• [INPUT MATERIAL]
(** The body shared by the two cells that build [dem_barcodes] and
    [rep_barcodes]: one barcode for each row number [j]. *)
Definition barcodes_of_rows (barcodes : list ndarray) (rows : list Z)
  : M (list array2) :=
  for_each rows
           (fun j out =>
              barcode <- for_each (range 6)
                           (fun k barcode =>
                              file <- lift (getitem barcodes (Z.to_nat k)) ;;
                              bar <- lift (row_slice file j 1 3) ;;
                              ret (barcode ++ [bar]))
                           [] ;;
              ret (out ++ [barcode]))
           [].

Definition dem_barcodes (barcodes : list ndarray) : M (list array2) :=
  barcodes_of_rows barcodes (range2 1 243).

Definition rep_barcodes (barcodes : list ndarray) : M (list array2) :=
  barcodes_of_rows barcodes (range2 243 431).

(** [barcodes[k][j, 1:3]] when file [k] holds the rows [files k]. *)
Definition bar_of (files : Z -> list (list R)) (j k : Z) : list R :=
  firstn 2 (skipn 1 (nth (Z.to_nat j) (files k) [])).

(** What reading the files numbered in [l], in order, does on a given
    disk: the calls it makes, and the arrays it collects or the
    exception that ends it. *)
Fixpoint read_all (disk : string -> result ndarray) (l : list Z)
  : list (call * outcome) * result (list ndarray) :=
  match l with
  | [] => ([], Ok [])
  | j :: t =>
      match disk (fileName j) with
      | Ok a =>
          let (cs, r) := read_all disk t in
          ((np_genfromtxt_call (fileName j), Returned) :: cs,
           match r with
           | Ok rest => Ok (a :: rest)
           | Raise e => Raise e
           end)
      | Raise e => ([(np_genfromtxt_call (fileName j), Raised e)], Raise e)
      end
  end.

Definition load_barcodes : M (list array2 * list array2) :=
  files <- barcodes ;;
  dem <- dem_barcodes files ;;
  rep <- rep_barcodes files ;;
  ret (dem, rep).

End Generators.

End Vectorizing.

(** ** Persistence images *)

Module Persim.
Import Np.

Section Images.

(** [norm_cdf x loc scale]: the Gaussian distribution function
    ([scipy.stats.norm.cdf]). *)
Variable norm_cdf : R -> R -> R -> R.

(** Modelled from the spec: [persim.PersImage] is library code that the
    notebook imports and the repository does not contain.  By the spec
    a persistence image is a fixed-resolution 2D grid of accumulated
    Gaussian density, a rasterization of a persistence diagram via
    weighted Gaussian kernels, at the resolution [pixels] given at
    construction.  A diagram is an array of rows [birth, death]; each
    of its points, taken to (birth, persistence), adds to every pixel
    the mass that a Gaussian centred at the point puts on the pixel,
    weighted linearly by persistence. *)
Record PersImage : Type := { pixels : nat * nat; spread : R }.

Definition to_landscape (diagram : array2) : array2 :=
  map (fun row => [nth 0 row 0; nth 1 row 0 - nth 0 row 0]) diagram.
(** * The Todo domain service of llm-todo-app

    A shallow embedding of [app/db/model] (the Todo entity, its request shapes
    and the priority enumeration) and of [app/service/todo_service.go] (the
    eight service operations), over a model of the relational store the
    service talks to through its [*gorm.DB] handle. *)

From Stdlib Require Import NArith ZArith Ascii String DecimalString DecimalN.
From stdpp Require Import base numbers list sorting strings gmap.

Local Open Scope string_scope.
Local Open Scope N_scope.

(** ** Package model *)

(** [time.Time], counted in clock ticks. *)
Definition Time := N.

Module model.

(** [type Priority string] *)
Definition Priority := string.

Definition PriorityLow : Priority := "low".
Definition PriorityMedium : Priority := "medium".
Definition PriorityHigh : Priority := "high".
Definition PriorityUrgent : Priority := "urgent".

(** [func (p Priority) IsValid() bool]: a [switch] over the four constants. *)
Definition IsValid (p : Priority) : bool :=
  if String.eqb p PriorityLow then true
  else if String.eqb p PriorityMedium then true
  else if String.eqb p PriorityHigh then true
  else if String.eqb p PriorityUrgent then true
  else false.

(** [type Todo struct]; [ID] is Go's [uint], [DueDate] a nullable pointer,
    [DeletedAt] gorm's nullable soft-delete marker. *)
Module Todo.
Record t := mk {
  ID : N;
  Title : string;
  Description : string;
  Completed : bool;
  Priority : model.Priority;
  DueDate : option Time;
  CreatedAt : Time;
  UpdatedAt : Time;
  DeletedAt : option Time
}.

(** Go's zero value [Todo{}]. *)
Definition zero : t := mk 0 EmptyString EmptyString false EmptyString None 0 0 None.

Definition with_ID (v : N) (x : t) : t :=
  mk v (Title x) (Description x) (Completed x) (Priority x) (DueDate x)
     (CreatedAt x) (UpdatedAt x) (DeletedAt x).
Definition with_Title (v : string) (x : t) : t :=
  mk (ID x) v (Description x) (Completed x) (Priority x) (DueDate x)
     (CreatedAt x) (UpdatedAt x) (DeletedAt x).
Definition with_Description (v : string) (x : t) : t :=
  mk (ID x) (Title x) v (Completed x) (Priority x) (DueDate x)
     (CreatedAt x) (UpdatedAt x) (DeletedAt x).
Definition with_Completed (v : bool) (x : t) : t :=
  mk (ID x) (Title x) (Description x) v (Priority x) (DueDate x)
     (CreatedAt x) (UpdatedAt x) (DeletedAt x).
Definition with_Priority (v : model.Priority) (x : t) : t :=
  mk (ID x) (Title x) (Description x) (Completed x) v (DueDate x)
     (CreatedAt x) (UpdatedAt x) (DeletedAt x).
Definition with_DueDate (v : option Time) (x : t) : t :=
  mk (ID x) (Title x) (Description x) (Completed x) (Priority x) v
     (CreatedAt x) (UpdatedAt x) (DeletedAt x).
Definition with_CreatedAt (v : Time) (x : t) : t :=
  mk (ID x) (Title x) (Description x) (Completed x) (Priority x) (DueDate x)
     v (UpdatedAt x) (DeletedAt x).
Definition with_UpdatedAt (v : Time) (x : t) : t :=
  mk (ID x) (Title x) (Description x) (Completed x) (Priority x) (DueDate x)
     (CreatedAt x) v (DeletedAt x).
Definition with_DeletedAt (v : option Time) (x : t) : t :=
  mk (ID x) (Title x) (Description x) (Completed x) (Priority x) (DueDate x)
     (CreatedAt x) (UpdatedAt x) v.
End Todo.
(** A backend that has just installed the reordering timeline in contiguous
    mode and plays from edited time 0.5. *)
Definition playingContiguous : Backend :=
  set_isContiguousTimeline true (set_contiguousInitialized false
    (set_g (mkG "a" true (Fin 0.5) (Fin 1))
      (set_transport (mkTransport (Fin 0.5) true (Fin 1))
        (set_readerSource true (set_segments reorderTimeline initialBackend))))).

(** In contiguous mode, the first tick after [updateEdl] (when the first
    segment has an original interval) does not advance playback: it moves
    the transport to the original time of the edited playhead, marks the
    timeline initialised, keeps playing and reports that same original
    time in its one position event. *)
Theorem contiguous_first_tick (s : Backend)
  (Hplay : g_playing (g s) = true) (Hcont : isContiguousTimeline s = true)
  (Hinit : contiguousInitialized s = false)
  (Hfirst : match segments s with s0 :: _ => hasOriginal s0 = true | [] => False end) :
  let o := sanitizeTime (editedToOriginal (segments s) (g_editedSec (g s))) (Fin 0) in
  tr_position (transport (exec hiResTimerCallback s)) = o /\
  contiguousInitialized (exec hiResTimerCallback s) = true /\
  g_playing (g (exec hiResTimerCallback s)) = true /\
  g_editedSec (g (exec hiResTimerCallback s)) = g_editedSec (g s) /\
  out (exec hiResTimerCallback s) =
    out s ++ [EvPosition (g_id (g s)) (sanitizeTime (g_editedSec (g s)) (Fin 0)) o].
Proof.
  intro o. unfold exec, hiResTimerCallback, handleContiguousTimelinePlayback.
  cbv beta iota zeta delta [bind get]. rewrite Hplay, Hcont. cbn [negb]. cbv beta iota.
  destruct (segments s) as [|s0 rest] eqn:Es; [contradiction|].
  rewrite Hinit, Hfirst. cbn -[sanitizeTime editedToOriginal]. rewrite Es.
  rewrite editedToOriginal_sanitized. auto.
Qed.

• [YOUR ASSIGNMENT] In the material above, each line with the word "bool" should be copied.

• [PROBLEM SOLUTION]
(** [func (p Priority) IsValid() bool]: a [switch] over the four constants. *)
Definition IsValid (p : Priority) : bool :=
  Completed : bool;
Definition with_Completed (v : bool) (x : t) : t :=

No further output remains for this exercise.